TASK OBJECTIVE
Using the data that follows, return exactly the lines from the one that contains "((age <= minutes" through the one that contains "- the worker", ends included.

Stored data

== Segment start ==

(** A sequence of generators that ends without exception: every one of
    them ran without exception, from a visited list that contains the
    initial one, and every path visited in the end was visited initially
    or added by one of them. *)
Lemma yield_from_each_success {A B} (f : B → list string → option (run A))
    (items : list B) :
  (∀ x d r1, x ∈ items → f x d = Some r1 → ∀ q, q ∈ d → q ∈ visited r1) →
  ∀ seen r, yield_from_each f items seen = Some r → raised r = None →
    (∀ q, q ∈ seen → q ∈ visited r)
    ∧ (∀ x, x ∈ items →
         ∃ d r1, f x d = Some r1 ∧ raised r1 = None
                 ∧ (∀ q, q ∈ visited r1 → q ∈ visited r))
    ∧ (∀ q, q ∈ visited r →
         q ∈ seen
         ∨ ∃ x d r1, x ∈ items ∧ f x d = Some r1 ∧ raised r1 = None
                     ∧ (∀ q', q' ∈ seen → q' ∈ d)
                     ∧ (∀ q', q' ∈ visited r1 → q' ∈ visited r)
                     ∧ q ∈ visited r1 ∧ q ∉ d).
Proof.
  induction items as [|x items IH]; intros Hmono seen r; simpl.
  - intros [= <-] _; simpl. repeat split; [by idtac | | by left].
    by intros ? ?%elem_of_nil.
  - destruct (f x seen) as [r1|] eqn:E1; [| by idtac].
    pose proof (Hmono x seen r1 (list_elem_of_here _ _) E1) as Hmono1.
    destruct (raised r1) as [e|] eqn:Er1.
    { intros [= <-] Hr. congruence. }
    destruct (yield_from_each f items (visited r1)) as [r2|] eqn:E2; [| by idtac].
    intros [= <-] Hr2; simpl in *.
    destruct (IH (λ y d r' Hy, Hmono y d r' (list_elem_of_further _ _ _ Hy)) _ _ E2 Hr2)
      as (IH1 & IH2 & IH3).
    split; [| split].
    + auto.
    + intros y [-> | Hy]%elem_of_cons; [by exists seen, r1 | by apply IH2].
    + intros q Hq. destruct (IH3 q Hq) as [Hq1 | (y & d & r' & Hy & ? & ? & ? & ? & ? & ?)].
      * destruct (decide (q ∈ seen)) as [? | Hnot]; [by left |].
        right. exists x, seen, r1. split; [by left |]. by idtac.
      * right. exists y, d, r'. split; [by right |]. repeat split; auto.
Qed.

(** A descent that ends without exception has visited the path of every
    declaration of its manifest, and of every manifest found at a path it
    visited on the way. *)
Lemma project_iter_complete fuel :
  ∀ pp m seen r,
    iters.ProjectIter.__iter w self fuel pp m seen = Some r →
    raised r = None →
    (∀ spec, spec ∈ manifest.Manifest.projects m → declared_path spec ∈ visited r)
    ∧ (∀ q m' spec,
         q ∈ visited r → q ∉ seen →
         iters.ManifestSpec.load (files w) (manifest_location root q)
           (Some iters.ManifestSpec.new) = Ok m' →
         spec ∈ manifest.Manifest.projects m' →
         declared_path spec ∈ visited r).
Proof.
  induction fuel as [|fuel IH]; intros pp m seen r; simpl; [by idtac |].
  destruct (iters.ProjectIter.refurl_of w self pp) as [refurl|e].
  2: { by intros [= <-]. }
  pose proof (project_scan_visited m refurl (iters.ManifestSpec.dependencies m) seen) as Hv.
  pose proof (project_scan_complete m refurl (iters.ManifestSpec.dependencies m) seen) as Hc.
  pose proof (project_scan_queued m refurl (iters.ManifestSpec.dependencies m) seen) as Hq.
  destruct (iters.ProjectIter.scan w self m refurl _ seen) as [ys sd deps sr].
  simpl in *. destruct sr as [e|]; [by intros [= <-] |].
  destruct (yield_from_each _ deps sd) as [r'|] eqn:E; [| by idtac].
  intros [= <-] Hr'; simpl in *.
  apply yield_from_each_success in E as (Hsub & Hitems & Hnew); [| | exact Hr'].
  2: { intros [pp' m'] d r1 _ Hr1 q Hq1.
       destruct (project_iter_visited _ _ _ _ _ Hr1) as [-> _].
       apply elem_of_app. by left. }
  specialize (Hc eq_refl). specialize (Hq eq_refl).
  split; [by auto |].
  intros q m' spec Hqv Hqs Hm' Hspec.
  destruct (Hnew q Hqv) as [Hsd | ([pp' m''] & d & r1 & _ & Hr1 & Hok1 & Hd & Hr1v & Hq1 & Hqd)].
  - subst sd. apply elem_of_app in Hsd as [? | Hys]; [by idtac |].
    apply list_elem_of_fmap in Hys as (dep & -> & Hdep).
    destruct (Hq dep m' Hdep Hm') as [-> | [pp' Hin]].
    { by apply elem_of_nil in Hspec. }
    destruct (Hitems _ Hin) as (d & r1 & Hr1 & Hok1 & Hr1v).
    apply Hr1v. by apply (IH _ _ _ _ Hr1 Hok1).
  - apply Hr1v. destruct (IH _ _ _ _ Hr1 Hok1) as [_ Hclosed]. by eapply Hclosed.
Qed.

End project_walker.

(** ** The manifest walker *)

Section manifest_walker.
Context (w : World) (self : iters.ManifestIter.t).

Let root := Workspace.path (iters.ManifestIter.workspace self).

(** A scan appends the paths it had not seen; the dependencies it queues are
    those of the new paths at which a manifest file exists, in the order of
    the scan. *)
Lemma manifest_scan_spec dependencies seen :
  uniform dependencies →
  let s := iters.ManifestIter.scan w self dependencies seen in
  ∃ new,
    fst s = seen ++ new
    ∧ NoDup new
    ∧ (∀ q, q ∈ new → (q ∉ seen) ∧ q ∈ map iters.Manifest.project_path dependencies)
    ∧ (∀ dep, dep ∈ dependencies → iters.Manifest.project_path dep ∈ fst s)
    ∧ snd s = map (queued root)
                (filter (λ q, is_Some (files w !! manifest_location root q)) new).
Proof.
  revert seen. induction dependencies as [|dep dependencies IH]; intros seen Hu; simpl.
  { exists []. rewrite app_nil_r.
    split; [by idtac |]. split; [constructor |]. split; [by intros ? ?%elem_of_nil |].
    split; [by intros ? ?%elem_of_nil | by idtac]. }
  apply Forall_cons in Hu as [Hdep Hu].
  case_bool_decide as Hin.
  - destruct (IH seen Hu) as (new & Hv & Hn & Hnew & Hall & Hq).
    exists new. repeat split; try by idtac.
    + by apply Hnew.
    + right. by apply Hnew.
    + intros dep' [-> | ?]%elem_of_cons; [| by auto].
      rewrite Hv. apply elem_of_app. by left.
  - destruct (IH (seen ++ [iters.Manifest.project_path dep]) Hu)
      as (new & Hv & Hn & Hnew & Hall & Hq).
    destruct (iters.ManifestIter.scan w self dependencies
                (seen ++ [iters.Manifest.project_path dep])) as [sd deps].
    simpl in *.
    exists (iters.Manifest.project_path dep :: new).
    assert (∀ (b : bool) (x y : list string * list (string * string)),
              fst (if b then x else y) = if b then fst x else fst y) as Hfst
      by (by intros []).
    rewrite Hfst; simpl. rewrite Tauto.if_same.
    split; [by rewrite Hv, <- app_assoc |]. split; [| split; [| split]].
    + apply NoDup_cons. split; [| by idtac].
      intros [Hnot _]%Hnew. apply Hnot. apply elem_of_app. right.
      by apply list_elem_of_singleton.
    + intros q [-> | Hq']%elem_of_cons; [split; [by idtac | by left] |].
      destruct (Hnew q Hq') as [Hnot ?]. split; [| by right].
      intros ?. apply Hnot. apply elem_of_app. by left.
    + intros dep' [-> | ?]%elem_of_cons; [| by auto].
      rewrite Hv. apply elem_of_app. left. apply elem_of_app. right.
      by apply list_elem_of_singleton.
    + rewrite filter_cons. unfold manifest_location, root in *. rewrite Hdep.
      case_bool_decide as Hex.
      * rewrite decide_True by exact Hex. simpl. by rewrite Hq.
      * rewrite decide_False by exact Hex. by idtac.
Qed.
(** [index] holds the row labels ([len(df)] is its length), [data] the
    columns in order. *)
Record DataFrame := mkFrame { index : list Z; data : list (string * Series) }.

#[global] Instance Dtype_eq_dec : EqDecision Dtype.
Proof. solve_decision. Defined.
#[global] Instance Value_eq_dec : EqDecision Value.
Proof. solve_decision. Defined.
#[global] Instance Series_eq_dec : EqDecision Series.
Proof. solve_decision. Defined.
#[global] Instance DataFrame_eq_dec : EqDecision DataFrame.
Proof. solve_decision. Defined.

Module Pd.

(** [len(df)] *)
Definition len (df : DataFrame) : Z := Z.of_nat (length (index df)).

(** [df.columns.tolist()] *)
Definition columns (df : DataFrame) : list string := (data df).*1.

Definition slice_series (a b : Z) (s : Series) : Series :=
  {| dtype := dtype s; values := Py.slice a b (values s) |}.

(** [df.iloc[a:b]] *)
Definition iloc (df : DataFrame) (a b : Z) : DataFrame :=
  {| index := Py.slice a b (index df);
     data := prod_map id (slice_series a b) <$> data df |}.

(** [df.head(n)] for [0 <= n] *)
Definition head (df : DataFrame) (n : Z) : DataFrame := iloc df 0 n.

(** [df[col]]: the column named [col], if any. *)
Fixpoint getitem_cols (cols : list (string * Series)) (col : string) : option Series :=
  match cols with
  | [] => None
  | (name, s) :: cols' => if decide (name = col) then Some s else getitem_cols cols' col
  end.
(** * Streams and devices of [device.cpp]

    A shallow embedding of the classes [Stream], [Device], [Mixer],
    [Reactor] and [Divider], and the properties of their port limits and
    mass balances.

    - [double] is IEEE 754 binary64: Rocq's primitive [float], whose
      operations are specified by [FloatAxioms].
    - [int] and [size_t] values are integers in [Z]; the implicit
      conversions of the source are written out ([to_size_t], [to_int],
      [double_of_Z]).
    - A [shared_ptr<Stream>] is a handle into a store of [Stream] objects;
      the same handle may sit in several port vectors, so a write through
      one port is seen through every other. A stream is created with its
      [mass_flow] not yet set, so the properties hold for every store.
    - A member function is a computation over the state it touches: it
      returns a value, throws, or runs into undefined behaviour (an
      unchecked index past the end, an empty [shared_ptr]), and leaves the
      state as the statements executed so far made it.
    - Printing, the stream counter and the test drivers are left out. *)

From Stdlib Require Import ZArith Lia Floats.
From stdpp Require Import gmap strings list pretty.

Open Scope Z_scope.

(** ** Integers and doubles *)

Definition INT_MIN : Z := - 2 ^ 31.
Definition INT_MAX : Z := 2 ^ 31 - 1.
Definition PTRDIFF_MAX : Z := 2 ^ 63 - 1.

(** The values of type [int]. *)
Definition is_int (z : Z) : Prop := INT_MIN <= z <= INT_MAX.

(** [int] to [size_t], as the usual arithmetic conversions do in
    [inputs.size() < inputAmount] and in [inputs.at(index)]. *)
Definition to_size_t (z : Z) : Z := z mod 2 ^ 64.

(** [size_t] to [int], as in [int getInputCount() { return inputs.size(); }]. *)
Definition to_int (z : Z) : Z := (z + 2 ^ 31) mod 2 ^ 32 - 2 ^ 31.

Definition double : Type := float.
Bind Scope float_scope with double.

(** Integer to [double], rounded to nearest even. *)
Definition double_of_Z (z : Z) : double :=
  SF2Prim (binary_normalize prec emax z 0 false).

Definition MIXER_OUTPUTS : Z := 1.

(** [const float POSSIBLE_ERROR = 0.01]: the binary32 value nearest to 0.01,
    promoted to [double] where it is compared. *)
Definition POSSIBLE_ERROR : double := 0x1.47ae14p-7%float.

(** ** Exceptions and computations *)

Inductive exn : Type :=
  | ExnCStr (msg : string)     (* throw "..."  : a [const char*] *)
  | ExnString (msg : string)   (* throw "..."s : a [std::string] *)
  | ExnOutOfRange.             (* [std::out_of_range], from [vector::at] *)

Inductive outcome (A : Type) : Type :=
  | Ok (a : A)
  | Throw (e : exn)
  | Undefined.
Arguments Ok {A} a.
Arguments Throw {A} e.
Arguments Undefined {A}.

(** A computation over a state [S]. *)
Definition M (S A : Type) : Type := S -> outcome A * S.

Definition ret {S A} (a : A) : M S A := fun s => (Ok a, s).

Definition bind {S A B} (c : M S A) (k : A -> M S B) : M S B :=
  fun s =>
    match c s with
    | (Ok a, s') => k a s'
    | (Throw e, s') => (Throw e, s')
    | (Undefined, s') => (Undefined, s')
    end.

Definition throw {S A} (e : exn) : M S A := fun s => (Throw e, s).
Definition lift {S A} (o : outcome A) : M S A := fun s => (o, s).

Declare Scope comp_scope.
Delimit Scope comp_scope with comp.
Notation "'do' x <- c ; k" := (bind c (fun x => k))
  (at level 10, x name, c at level 100, k at level 200) : comp_scope.
Notation "'run' c ; k" := (bind c (fun _ => k))
  (at level 10, c at level 100, k at level 200) : comp_scope.
Open Scope comp_scope.

(** The range-based [for] over a vector. *)
Fixpoint for_each {S A} (body : A -> M S unit) (v : list A) : M S unit :=
  match v with
  | [] => ret tt
  | x :: v' => run body x; for_each body v'
  end.

(** [for (int i = lo; i < hi; i++)], with [n] the iterations left. *)
Fixpoint for_upto {S} (body : Z -> M S unit) (i : Z) (n : nat) : M S unit :=
  match n with
  | O => ret tt
  | S n' => run body i; for_upto body (i + 1) n'
  end.

Definition for_range {S} (lo hi : Z) (body : Z -> M S unit) : M S unit :=
  for_upto body lo (Z.to_nat (hi - lo)).

(** ** Stream *)

Record Stream : Type := mkStream { mass_flow : double; name : string }.

(** A [shared_ptr<Stream>]. *)
Definition ptr : Type := nat.

(** The [Stream] objects alive, by handle. *)
Abbreviation heap := (gmap ptr Stream).

(** [p->getMassFlow()]; a handle that owns no object is an empty
    [shared_ptr], and going through it is undefined. *)
Definition getMassFlow (p : ptr) : M heap double :=
  fun h => match h !! p with
           | Some s => (Ok (mass_flow s), h)
           | None => (Undefined, h)
           end.

Definition setMassFlow (p : ptr) (m : double) : M heap unit :=
  fun h => match h !! p with
           | Some s => (Ok tt, <[p := mkStream m (name s)]> h)
           | None => (Undefined, h)
           end.

Definition getName (p : ptr) : M heap string :=
  fun h => match h !! p with
           | Some s => (Ok (name s), h)
           | None => (Undefined, h)
           end.

Definition setName (p : ptr) (n : string) : M heap unit :=
  fun h => match h !! p with
           | Some s => (Ok tt, <[p := mkStream (mass_flow s) n]> h)
           | None => (Undefined, h)
           end.

(** ** std::vector<shared_ptr<Stream>> *)

Definition size (v : list ptr) : Z := Z.of_nat (length v).

Definition empty (v : list ptr) : bool :=
  match v with
  | [] => true
  | _ :: _ => false
  end.

(** [v[i]] for an index already converted to [size_t]: unchecked, and
    undefined past the end. *)
Definition index (v : list ptr) (i : Z) : outcome ptr :=
  match v !! Z.to_nat i with
  | Some p => Ok p
  | None => Undefined
  end.

(** [v.at(i)]: the range check, then [v[i]]. *)
Definition at_ (v : list ptr) (i : Z) : outcome ptr :=
  if i <? size v then index v i else Throw ExnOutOfRange.

(** ** Device *)

Record Device : Type := mkDevice {
  inputs : list ptr;
  outputs : list ptr;
  inputAmount : Z;
  outputAmount : Z
}.

Definition push_input (s : ptr) (d : Device) : Device :=
  mkDevice (inputs d ++ [s]) (outputs d) (inputAmount d) (outputAmount d).

Definition push_output (s : ptr) (d : Device) : Device :=
  mkDevice (inputs d) (outputs d ++ [s]) (inputAmount d) (outputAmount d).

Definition Device_addInput (s : ptr) : M Device unit :=
  fun d =>
    if size (inputs d) <? to_size_t (inputAmount d)
    then (Ok tt, push_input s d)
    else (Throw (ExnCStr "INPUT STREAM LIMIT!"), d).

Definition Device_addOutput (s : ptr) : M Device unit :=
  fun d =>
    if size (outputs d) <? to_size_t (outputAmount d)
    then (Ok tt, push_output s d)
    else (Throw (ExnCStr "OUTPUT STREAM LIMIT!"), d).

Definition getInput (d : Device) (index : Z) : outcome ptr :=
  at_ (inputs d) (to_size_t index).

Definition getOutput (d : Device) (index : Z) : outcome ptr :=
  at_ (outputs d) (to_size_t index).

Definition getInputCount (d : Device) : Z := to_int (size (inputs d)).
Definition getOutputCount (d : Device) : Z := to_int (size (outputs d)).

(** ** Mixer *)

Record Mixer : Type := mkMixer { Mixer_base : Device; _inputs_count : Z }.
Lemma update_map_present :
  forall clock w rows,
    csv_file w = Some rows ->
    update_map clock w
    = Returns (tt, mkWorld (Some (filter (within_hour (clock (clock_reads w))) rows))
                           (Some (mkMap KYIV ZOOM
                                    (markers_at (clock (clock_reads w)) rows)))
                           (S (clock_reads w))).
Proof.
  intros clock w rows Hcsv.
  unfold update_map, bind, get_csv, datetime_now, put_csv, put_map.
  rewrite Hcsv. cbn [csv_file map_file clock_reads].
  rewrite fold_add_to. reflexivity.
Qed.

Lemma update_map_missing :
  forall clock w, csv_file w = None -> update_map clock w = Returns (tt, w).
Proof.
  intros clock w Hcsv. unfold update_map, bind, get_csv. rewrite Hcsv.
  reflexivity.
Qed.

Lemma rendered_present :
  forall clock rows m k,
    rendered clock (mkWorld (Some rows) m k) = markers_at (clock k) rows.
Proof.
  intros. unfold rendered, exec.
  rewrite (@update_map_present clock (mkWorld (Some rows) m k) rows eq_refl).
  reflexivity.
Qed.

Lemma markers_at_app :
  forall now l1 l2, markers_at now (l1 ++ l2) = markers_at now l1 ++ markers_at now l2.
Proof.
  intros. unfold markers_at. rewrite filter_app, map_app. reflexivity.
Qed.

Lemma markers_at_insert :
  forall now before row after,
    markers_at now (before ++ row :: after)
    = markers_at now before ++ markers_at now [row] ++ markers_at now after.
Proof.
  intros. change (row :: after) with ([row] ++ after).
  rewrite !markers_at_app. reflexivity.
Qed.

Lemma markers_at_fresh :
  forall now row,
    (now - timestamp row <= hours 1)%Z ->
    markers_at now [row] = [circle row (marker_color (now - timestamp row)%Z)].
Proof.
  intros now row H. unfold markers_at, within_hour. simpl.
  destruct (Z.leb_spec (now - timestamp row) (hours 1)); [reflexivity | lia].
Qed.

Lemma markers_at_old :
  forall now row,
    (hours 1 < now - timestamp row)%Z -> markers_at now [row] = [].
Proof.
  intros now row H. unfold markers_at, within_hour. simpl.
  destruct (Z.leb_spec (now - timestamp row) (hours 1)); [lia | reflexivity].
Qed.

(** The three tiers, over whole intervals of ages. *)
Lemma marker_color_tiers :
  forall age : timedelta,
    ((age <= minutes 15)%Z -> marker_color age = red) /\
    ((minutes 15 < age <= minutes 30)%Z -> marker_color age = yellow) /\
    ((minutes 30 < age)%Z -> marker_color age = gray).
Proof.
  intros age. unfold marker_color.
  destruct (Z.leb_spec age (minutes 15)), (Z.leb_spec age (minutes 30));
    repeat split; intros; try reflexivity;
    unfold minutes, seconds in *; lia.
Qed.
(** * The background service worker of the proxy extension

    A shallow embedding of the extension's background script (the
    "Controller" of the specification): its four listeners
    ([onInstalled], [storage.onChanged], [onStartup], [onMessage]) and the
    async function [updateProxyRules], run on an explicit event loop.

    How the JavaScript is rendered:
    - the worker is single threaded; a listener or a callback runs to its
      next suspension point without interruption.  Every suspension point of
      the script (a storage callback, an [await], a [fetch] promise) is a
      [Task] kept in the list [pending]; the environment picks which pending
      task resumes next and, for an engine call or a fetch, how it settled;
    - the platform objects the script talks to are fields of [State]: the
      value stored under [proxyEnabled] in [chrome.storage.sync], whether the
      ruleset [proxy_rules] is enabled, the badge text and colour;
    - everything the script does to the outside is appended to [trace], in
      program order, so that "before", "once" and "twice" are statements
      about that list.

    What is assumed of the platform:
    - a storage call takes effect when it is issued (the storage area serves
      its calls in issue order) and its callback or promise continuation is
      queued; storage calls do not fail;
    - a write raises [storage.onChanged] only when the stored value changes;
    - [updateEnabledRulesets] changes the ruleset when its promise resolves
      and leaves it alone when it rejects;
    - a [fetch] settles: with a response (any status) or with a rejection;
    - the [enabled] field of a [toggleProxy] message is a boolean, as the
      popup sends it. *)

From Stdlib Require Import ZArith String List Lia Bool.
From stdpp Require Import base list strings numbers.
Import ListNotations.

Open Scope string_scope.
Open Scope list_scope.

(** ** Data *)

(** The proxy server the health check polls. *)
Definition PROXY_SERVER : string := "http://localhost:8080".

(** The value held under the key [proxyEnabled]: [None] is JavaScript's
    [undefined] (key absent), [Some b] a stored boolean. *)
Definition Stored := option bool.

(** JavaScript truthiness of such a value, as in [if (enabled)] and
    [enabled ? .. : ..]. *)
Definition truthy (v : Stored) : bool :=
  match v with
  | Some b => b
  | None => false
  end.

(** [v || false]. *)
Definition or_false (v : Stored) : bool :=
  if truthy v then truthy v else false.

Definition same_value (a b : Stored) : bool :=
  match a, b with
  | Some x, Some y => Bool.eqb x y
  | None, None => true
  | _, _ => false
  end.

(** The entry of [changes] for the key [proxyEnabled] in a storage change
    event. *)
Record StorageChange := mkChange {
  oldValue : Stored;
  newValue : Stored }.

(** A message from the popup: [{action, enabled}].  The field [enabled] is
    the boolean of the message protocol; it is read only by the
    [toggleProxy] branch. *)
Record Request := mkRequest {
  action : string;
  enabled : bool }.

Definition getProxyStatus : Request := mkRequest "getProxyStatus" false.
Definition toggleProxy (b : bool) : Request := mkRequest "toggleProxy" b.
Definition checkServerStatus : Request := mkRequest "checkServerStatus" false.

(** The objects passed to [sendResponse]; an absent field is [None]. *)
Inductive Response :=
| ProxyStatusResponse (enabled : bool)
| ToggleResponse (success : bool) (enabled : option bool) (error : option string)
| ServerStatusResponse (online : bool) (status : option Z) (error : option string).

(** How [chrome.declarativeNetRequest.updateEnabledRulesets] settles: the
    promise resolves, or rejects with an error carrying a message. *)
Inductive EngineResult :=
| EngineOk
| EngineError (message : string).

(** How [fetch] settles: a response with an HTTP status, or a rejection
    (network failure). *)
Inductive FetchResult :=
| FetchResponse (status : Z)
| FetchFailure (message : string).
(** * Data-access layer of the two-party messenger (app/models/cassandra_models.py)

    A shallow embedding of [MessageModel] and [ConversationModel] over an
    explicit model of the three tables the queries of the source touch
    ([messages], [conversations], [last_message_cache]).  Every
    [cassandra_client.execute] call of the source becomes a pure function
    on the store; the functions that write return the new store. *)

From Stdlib Require Import ZArith String List Bool Lia Sorted Permutation.
Import ListNotations.
Open Scope Z_scope.

(** ** Python values *)

(** [datetime] values are totally ordered instants; they are kept as a number
    of microseconds, the resolution of [datetime.now()]. *)
Definition datetime := Z.

Inductive exn : Type :=
| TypeError.

(** Outcome of a Python call: a value or a raised exception. *)
Inductive py (A : Type) : Type :=
| Ok (a : A)
| Raise (e : exn).
Arguments Ok {A} a.
Arguments Raise {A} e.

Definition py_bind {A B : Type} (m : py A) (k : A -> py B) : py B :=
  match m with
  | Ok a => k a
  | Raise e => Raise e
  end.

Notation "x <- m ;; k" := (py_bind m (fun x => k))
  (at level 61, m at next level, right associativity).

Module PyList.

(** Index normalisation of a slice bound: a negative bound counts from the
    end, and every bound is clipped to [0, len]. *)
Definition clamp_index (len i : Z) : Z :=
  if i <? 0 then Z.max 0 (len + i) else Z.min i len.

(** [l[start:stop]] *)
Definition slice {A : Type} (l : list A) (start stop : Z) : list A :=
  let len := Z.of_nat (length l) in
  let a := clamp_index len start in
  let b := clamp_index len stop in
  firstn (Z.to_nat (b - a)) (skipn (Z.to_nat a) l).

(** Insertion of [x] in a list sorted by decreasing key, in front of the
    first element whose key is not larger. *)
Fixpoint insert_desc {A : Type} (key : A -> Z) (x : A) (l : list A) : list A :=
  match l with
  | [] => [x]
  | y :: l' => if key y <=? key x then x :: l else y :: insert_desc key x l'
  end.

(** Stable sort by decreasing key: [l.sort(key=key, reverse=True)] on keys
    that compare, and the row order of [ORDER BY ... DESC]. *)
Fixpoint sort_desc {A : Type} (key : A -> Z) (l : list A) : list A :=
  match l with
  | [] => []
  | x :: l' => insert_desc key x (sort_desc key l')
  end.

End PyList.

== Segment end ==

ANSWER BOX
    ((age <= minutes 15)%Z -> marker_color age = red) /\
    ((minutes 15 < age <= minutes 30)%Z -> marker_color age = yellow) /\
    ((minutes 30 < age)%Z -> marker_color age = gray).
Proof.
  intros age. unfold marker_color.
  destruct (Z.leb_spec age (minutes 15)), (Z.leb_spec age (minutes 30));
    repeat split; intros; try reflexivity;
    unfold minutes, seconds in *; lia.
Qed.
(** * The background service worker of the proxy extension

    A shallow embedding of the extension's background script (the
    "Controller" of the specification): its four listeners
    ([onInstalled], [storage.onChanged], [onStartup], [onMessage]) and the
    async function [updateProxyRules], run on an explicit event loop.

    How the JavaScript is rendered:
    - the worker is single threaded; a listener or a callback runs to its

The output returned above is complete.